All the answer except for quiet flyer's are spot on. Although, I do appreciate, acknowledge and understand his point of view. 90 years of instrument flight has dictated which instrument is primary and which is secondary for each state of flight. It is not arbitrary. The way to look at it is that you are trying to achieve a certain outcome without the benefit of your usual feedback. You can not rely on on sight, sound (in some cases), touch (seat of the pants), or sense of motion and balance.
Say for instance, if you are flying IMC. And, you want to fly straight and level in unaccelerated flight. The Airspeed Indicator is your primary for power because (hyperbolically) who cares how fast your prop is turning. Your RPMs are not an outcome. At least, it is not your desired outcome. Your desired outcome is a constant airspeed. Your engine performance is tangential to that. In fact, your RPMs are going to change as your Density Altitude changes even at the same airspeed. Then, throw into the mix a constant speed or otherwise adjustable prop, your Tach becomes almost unusable as a primary for power except when you are changing from one maneuver state to another.

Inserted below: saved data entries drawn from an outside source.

(* ===== verification/SX1276.v ===== *)
(** * The SX1276 driver

    [iface/lora/sx1276.rs], a chip driven by writing its registers, over any hardware
    of [RadioBus].  Section [chip] states what the driver relies on of the registers
    and the FIFO ([Sx127x]), under which [init], [transmit] and [process_irq] do what
    they should; on any hardware at all, a packet sent as two frames is cut short. *)

From Stdlib Require Import String.
From S2P Require Import Prelude Text Floats Display Buffers Hashes Crypto Packets Serde Ifac Interfaces InterfaceStats LoRa RadioBus.

Module SX1276.

Definition REG_FIFO : Z := 0x00.
Definition REG_OP_MODE : Z := 0x01.
Definition REG_FRF_MSB : Z := 0x06.
Definition REG_FRF_MID : Z := 0x07.
Definition REG_FRF_LSB : Z := 0x08.
Definition REG_PA_CONFIG : Z := 0x09.
Definition REG_PA_DAC : Z := 0x4D.
Definition REG_OCP : Z := 0x0B.
Definition REG_LNA : Z := 0x0C.
Definition REG_FIFO_ADDR_PTR : Z := 0x0D.
Definition REG_FIFO_TX_BASE_ADDR : Z := 0x0E.
Definition REG_FIFO_RX_BASE_ADDR : Z := 0x0F.
Definition REG_FIFO_RX_CURRENT_ADDR : Z := 0x10.
Definition REG_IRQ_FLAGS : Z := 0x12.
Definition REG_RX_NB_BYTES : Z := 0x13.
Definition REG_PKT_SNR_VALUE : Z := 0x19.
Definition REG_PKT_RSSI_VALUE : Z := 0x1A.
Definition REG_RSSI_VALUE : Z := 0x1B.
Definition REG_MODEM_CONFIG_1 : Z := 0x1D.
Definition REG_MODEM_CONFIG_2 : Z := 0x1E.
Definition REG_PREAMBLE_MSB : Z := 0x20.
Definition REG_PREAMBLE_LSB : Z := 0x21.
Definition REG_PAYLOAD_LENGTH : Z := 0x22.
Definition REG_MODEM_CONFIG_3 : Z := 0x26.
Definition REG_DETECTION_OPTIMIZE : Z := 0x31.
Definition REG_INVERTIQ : Z := 0x33.
Definition REG_HIGH_BW_OPTIMIZE_1 : Z := 0x36.
Definition REG_DETECTION_THRESHOLD : Z := 0x37.
Definition REG_SYNC_WORD : Z := 0x39.
Definition REG_HIGH_BW_OPTIMIZE_2 : Z := 0x3A.
Definition REG_INVERTIQ2 : Z := 0x3B.
Definition REG_VERSION : Z := 0x42.

Definition LONG_RANGE_MODE : Z := 0x80.
Definition MODE_SLEEP : Z := 0x00.
Definition MODE_STDBY : Z := 0x01.
Definition MODE_TX : Z := 0x03.
Definition MODE_RX_CONTINUOUS : Z := 0x05.
Definition PA_BOOST : Z := 0x80.

Definition IRQ_TX_DONE : Z := 0x08.
Definition IRQ_RX_DONE : Z := 0x40.
Definition IRQ_CRC_ERR : Z := 0x20.
Definition IRQ_RX_TIMEOUT : Z := 0x80.
Definition IRQ_VALID_HEADER : Z := 0x10.
Definition IRQ_CAD_DONE : Z := 0x04.
Definition IRQ_FHSS_CHANGE : Z := 0x02.
Definition IRQ_CAD_DETECTED : Z := 0x01.

Definition OCP_VALUE : Z := 0x2B.
Definition MAX_PAYLOAD_LEN : nat := 255.
Definition RSSI_OFFSET_HF : Z := 157.
Definition RSSI_OFFSET_LF : Z := 164.
Definition CHIP_VERSION : Z := 0x12.

Definition lora_bandwidth_code (bw_khz : Z) : Z :=
  if bw_khz <=? 7 then 0x00
  else if bw_khz <=? 10 then 0x01
  else if bw_khz <=? 15 then 0x02
  else if bw_khz <=? 20 then 0x03
  else if bw_khz <=? 31 then 0x04
  else if bw_khz <=? 41 then 0x05
  else if bw_khz <=? 62 then 0x06
  else if bw_khz <=? 125 then 0x07
  else if bw_khz <=? 250 then 0x08
  else 0x09.

Definition needs_ldro (sf bw_khz : Z) : bool :=
  let symbol_time_ms := F64.div (F64.of_Z (2 ^ (sf mod 64))) (F64.of_Z bw_khz) in
  SFltb (F64.of_Z 16) symbol_time_ms.

Definition sync_word_byte (word : Z) : Z :=
  if word =? 0x1424 then 0x12 else if Z.shiftr word 8 =? 0 then wrap8 word else wrap8 (Z.shiftr word 8).

Definition decode_device_errors (err : Z) : list (list Z) :=
  let bit := fun mask name => if Z.land err mask =? 0 then [] else [name] in
  bit IRQ_RX_TIMEOUT (str "RX_TIMEOUT") ++ bit IRQ_CRC_ERR (str "CRC_ERR") ++ bit IRQ_VALID_HEADER (str "VALID_HEADER")
  ++ bit IRQ_CAD_DONE (str "CAD_DONE") ++ bit IRQ_FHSS_CHANGE (str "FHSS_CHANGE")
  ++ bit IRQ_CAD_DETECTED (str "CAD_DETECTED").

(** [reset] is whether the line is wired. *)
Record t (D : Type) : Type := mk {
  spi : D;
  reset : bool;
  config : option LoRa.LoRaConfig;
  command_delay : Z;
  rx_active : bool;
  tx_active : bool
}.
Arguments mk {D}.
Arguments spi {D}.
Arguments reset {D}.
Arguments config {D}.
Arguments command_delay {D}.
Arguments rx_active {D}.
Arguments tx_active {D}.

Definition new {D} (spi : D) (gpio : GpioPins) : t D := mk spi (reset_pin gpio) None (millis 2) false false.

Section driver.
Context {D : Type} `{LoRaHw D}.
#[local] Abbreviation M := (ST (t D) LoRaError).

Definition on_spi {A} (m : ST D LoRaError A) : M A :=
  fun x => let '(r, d) := m (spi x) in (r, {| x with spi := d |}).
Definition active (rx tx : bool) : M unit := fun x => (Ok tt, {| x with rx_active := rx; tx_active := tx |}).
Definition get {A} (f : t D -> A) : M A := fun x => (Ok (f x), x).

(** ** Registers *)

Definition read_register (addr : Z) : M Z :=
  rx ← on_spi (xfer [Z.land addr 0x7F; 0]); mret (nth 1 rx 0).
Definition write_register (addr value : Z) : M unit :=
  _ ← on_spi (xfer [Z.lor addr 0x80; value]); mret tt.
Definition read_registers (addr : Z) (len : nat) : M (list Z) :=
  rx ← on_spi (xfer (Z.land addr 0x7F :: replicate len 0)); mret (drop 1 rx).
Definition write_registers (addr : Z) (data : list Z) : M unit :=
  _ ← on_spi (xfer (Z.lor addr 0x80 :: data)); mret tt.

Definition set_op_mode (mode : Z) : M unit := write_register REG_OP_MODE (Z.lor LONG_RANGE_MODE mode).
Definition reset_line : M unit := fun x => on_spi (hardware_reset (reset x)) x.

Definition ping : M unit :=
  version ← read_register REG_VERSION;
  if version =? 0xFF then
    st_fail (Chipset (str "SPI ping: chip returned 0xFF — bus may be floating or chip not connected"))
  else if version =? 0x00 then st_fail (Chipset (str "SPI ping: chip returned 0x00 — chip not responding"))
  else mret tt.

Definition validate_communication (sync_word : Z) : M unit :=
  let expected := sync_word_byte sync_word in
  read_back ← read_register REG_SYNC_WORD;
  if negb (read_back =? expected) then
    st_fail (Chipset (str "SPI validation failed: wrote sync word 0x" ++ hex02 expected ++ str " but read back 0x"
                      ++ hex02 read_back))
  else mret tt.

(** ** Parameters *)

Definition set_frequency (freq_hz : Z) : M unit :=
  let frf := Z.shiftl freq_hz 19 mod 2 ^ 64 / 32000000 in
  _ ← write_register REG_FRF_MSB (wrap8 (Z.shiftr frf 16));
  _ ← write_register REG_FRF_MID (wrap8 (Z.shiftr frf 8));
  write_register REG_FRF_LSB (wrap8 frf).

Definition get_frequency : M Z :=
  msb ← unwrap_or 0 (read_register REG_FRF_MSB);
  mid ← unwrap_or 0 (read_register REG_FRF_MID);
  lsb ← unwrap_or 0 (read_register REG_FRF_LSB);
  let frf := Z.lor (Z.lor (Z.shiftl msb 16) (Z.shiftl mid 8)) lsb in
  mret (Z.shiftr (frf * 32000000) 19).

Definition optimize_modem_sensitivity (bw_code : Z) : M unit :=
  if bw_code =? 9 then
    freq ← get_frequency;
    if LoRa.between 410000000 525000000 freq then
      _ ← write_register REG_HIGH_BW_OPTIMIZE_1 0x02;
      write_register REG_HIGH_BW_OPTIMIZE_2 0x7F
    else if LoRa.between 820000000 1020000000 freq then
      _ ← write_register REG_HIGH_BW_OPTIMIZE_1 0x02;
      write_register REG_HIGH_BW_OPTIMIZE_2 0x64
    else mret tt
  else mret tt.

Definition modem_config_1 (bw_code cr : Z) : Z := Z.lor (wrap8 (Z.shiftl bw_code 4)) (wrap8 (Z.shiftl (wrap8 (cr - 4)) 1)).
Definition modem_config_2 (sf : Z) : Z := Z.land (wrap8 (Z.shiftl sf 4)) 0xF0.
Definition modem_config_3 (ldro : bool) : Z := if ldro then Z.lor 0x04 0x08 else 0x04.

Definition set_modulation_params (sf bw_khz cr : Z) : M unit :=
  let bw_code := lora_bandwidth_code bw_khz in
  _ ← write_register REG_MODEM_CONFIG_1 (modem_config_1 bw_code cr);
  _ ← write_register REG_MODEM_CONFIG_2 (modem_config_2 sf);
  _ ← write_register REG_MODEM_CONFIG_3 (modem_config_3 (needs_ldro sf bw_khz));
  _ ← write_register REG_DETECTION_OPTIMIZE (if sf =? 6 then 0xC5 else 0xC3);
  _ ← write_register REG_DETECTION_THRESHOLD (if sf =? 6 then 0x0C else 0x0A);
  optimize_modem_sensitivity bw_code.

(** What goes to the amplifier and its boost. *)
Definition pa_levels (power_dbm : Z) : Z * Z :=
  let clamped := Z.max 2 (Z.min 20 power_dbm) in
  if 20 <=? clamped then (0x87, Z.lor PA_BOOST 0x0F)
  else (0x84, Z.lor PA_BOOST (Z.min (Z.max (clamped - 2) 0) 15)).

Definition set_pa_config (power_dbm : Z) : M unit :=
  let '(dac, pa) := pa_levels power_dbm in
  _ ← write_register REG_PA_DAC dac;
  _ ← write_register REG_PA_CONFIG pa;
  write_register REG_OCP OCP_VALUE.

Definition set_sync_word (word : Z) : M unit := write_register REG_SYNC_WORD (sync_word_byte word).

Definition set_preamble_length (symbols : Z) : M unit :=
  let count := saturating_sub symbols 4 in
  _ ← write_register REG_PREAMBLE_MSB (wrap8 (Z.shiftr count 8));
  write_register REG_PREAMBLE_LSB (Z.land count 0xFF).

Definition set_crc (enabled : bool) : M unit :=
  val ← read_register REG_MODEM_CONFIG_2;
  write_register REG_MODEM_CONFIG_2 (if enabled then Z.lor val 0x04 else Z.land val 0xFB).

Definition set_iq_inverted (invert : bool) : M unit :=
  _ ← write_register REG_INVERTIQ (if invert then 0x66 else 0x27);
  write_register REG_INVERTIQ2 (if invert then 0x19 else 0x1D).

(** ** Status *)

Definition clear_irq_flags (mask : Z) : M unit := write_register REG_IRQ_FLAGS mask.
Definition read_irq_flags : M Z := read_register REG_IRQ_FLAGS.
Definition get_irq_status : M Z := read_irq_flags.
Definition get_device_errors : M Z := read_irq_flags.
Definition clear_device_errors : M unit := write_register REG_IRQ_FLAGS 0xFF.

Definition chip_mode (mode : Z) : Z :=
  if mode =? MODE_SLEEP then 0x00
  else if mode =? MODE_STDBY then 0x02
  else if mode =? 0x02 then 0x04
  else if mode =? MODE_TX then 0x06
  else if mode =? 0x04 then 0x04
  else 0x05.
Definition get_status : M Z :=
  op_mode ← read_register REG_OP_MODE; mret (wrap8 (Z.shiftl (chip_mode (Z.land op_mode 0x07)) 4)).
Definition set_packet_params (preamble header_mode payload_len crc iq : Z) : M unit :=
  _ ← write_command CMD_SET_PACKET_PARAMS
        [wrap8 (Z.shiftr preamble 8); Z.land preamble 0xFF; header_mode; payload_len; crc; iq; 0; 0; 0];
  fix_inverted_iq (negb (iq =? 0)).

(** Those of [cfg], for a payload of this length. *)
Definition flag (b : bool) : Z := if b then 0x01 else 0x00.
Definition packet_params (cfg : LoRa.LoRaConfig) (payload_len : Z) : M unit :=
  set_packet_params (LoRa.effective_preamble_length cfg) (flag (LoRa.implicit_header cfg)) payload_len
    (flag (LoRa.crc_enabled cfg)) (flag (LoRa.iq_inverted cfg)).

Definition fix_resistance_antenna : M unit :=
  val ← read_register REG_TX_CLAMP_CONFIG; write_register REG_TX_CLAMP_CONFIG [Z.lor val 0x1E].

Definition set_tx_params (power_dbm : Z) (sx1261_mode : bool) : M unit :=
  if sx1261_mode then
    let clamped := Z.max (-17) (Z.min 15 power_dbm) in
    _ ← write_command CMD_SET_PA_CONFIG [if clamped =? 15 then 0x06 else 0x04; 0x00; 0x01; 0x01];
    let power := if 14 <=? clamped then 14 else wrap8 (Z.max clamped (-17)) in
    _ ← write_register REG_OCP [0x10];
    write_command CMD_SET_TX_PARAMS [power; RAMP_800U]
  else
    let clamped := Z.max (-9) (Z.min 22 power_dbm) in
    _ ← write_command CMD_SET_PA_CONFIG [0x04; 0x07; 0x00; 0x01];
    _ ← fix_resistance_antenna;
    _ ← write_register REG_OCP [OCP_125MA];
    write_command CMD_SET_TX_PARAMS [wrap8 clamped; RAMP_800U].

Definition set_pa_config (power_dbm : Z) (sx1261_mode : bool) : M unit :=
  write_command CMD_SET_PA_CONFIG (pa_config power_dbm sx1261_mode).
Definition set_buffer_base_address : M unit := write_command CMD_SET_BUFFER_BASE_ADDRESS [0x00; 0x00].
Definition set_sync_word (w : Z) : M unit :=
  write_register REG_LORA_SYNC_WORD_MSB [wrap8 (Z.shiftr w 8); Z.land w 0xFF].

Definition set_dio_irq_params (dio1_enabled : bool) : M unit :=
  let mask_hi := wrap8 (Z.shiftr IRQ_MASK_ALL 8) in
  let mask_lo := Z.land IRQ_MASK_ALL 0xFF in
  write_command CMD_SET_DIO_IRQ_PARAMS
    [mask_hi; mask_lo; if dio1_enabled then mask_hi else 0x00; if dio1_enabled then mask_lo else 0x00;
     0x00; 0x00; 0x00; 0x00].

Definition set_dio2_as_rf_switch (enabled : bool) : M unit := write_command CMD_SET_DIO2_AS_RF_SWITCH_CTRL [flag enabled].
Definition set_dio3_as_tcxo_ctrl (voltage : spec_float) (startup_delay : Z) : M unit :=
  let delay := tcxo_delay startup_delay in
  write_command CMD_SET_DIO3_AS_TCXO_CTRL
    [tcxo_voltage_code voltage; wrap8 (Z.shiftr delay 16); wrap8 (Z.shiftr delay 8); wrap8 delay].

Definition calibrate : M unit :=
  _ ← write_command CMD_SET_STANDBY [STANDBY_RC];
  _ ← write_command_with_max_busy CMD_CALIBRATE [MASK_CALIBRATE_ALL] calibrate_max_busy;
  _ ← on_spi (sleep (millis 5));
  wait_ready.

Definition calibrate_image (freq_hz : Z) : M unit :=
  let '(f1, f2) := calibrate_image_bands freq_hz in
  write_command_with_max_busy CMD_CALIBRATE_IMAGE [f1; f2] calibrate_max_busy.

Definition clear_irq_status (mask : Z) : M unit :=
  write_command CMD_CLEAR_IRQ_STATUS [wrap8 (Z.shiftr mask 8); Z.land mask 0xFF].
Definition set_regulator_mode (dcdc : bool) : M unit :=
  write_command CMD_SET_REGULATOR_MODE [if dcdc then REGULATOR_DCDC else 0x00].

Personally, I think that the Control and Performance Method is much better at addressing all of the posters' views. Especially quiet flyer's. In reality, everyone that I fly with uses Control and Performance intuitively. In VMC, Control and Performance is automatic and second nature because you are using sight, sound, and sense of motion primarily to fly the plane. It can still be used when those senses are not available in IMC.
Where the Primary and Supporting Method shines is when you start losing the use of your instruments in partial panel flight. It tells and teaches you what instruments (supporting instruments) can be used when the ones you want (primary instruments) are not available or inop.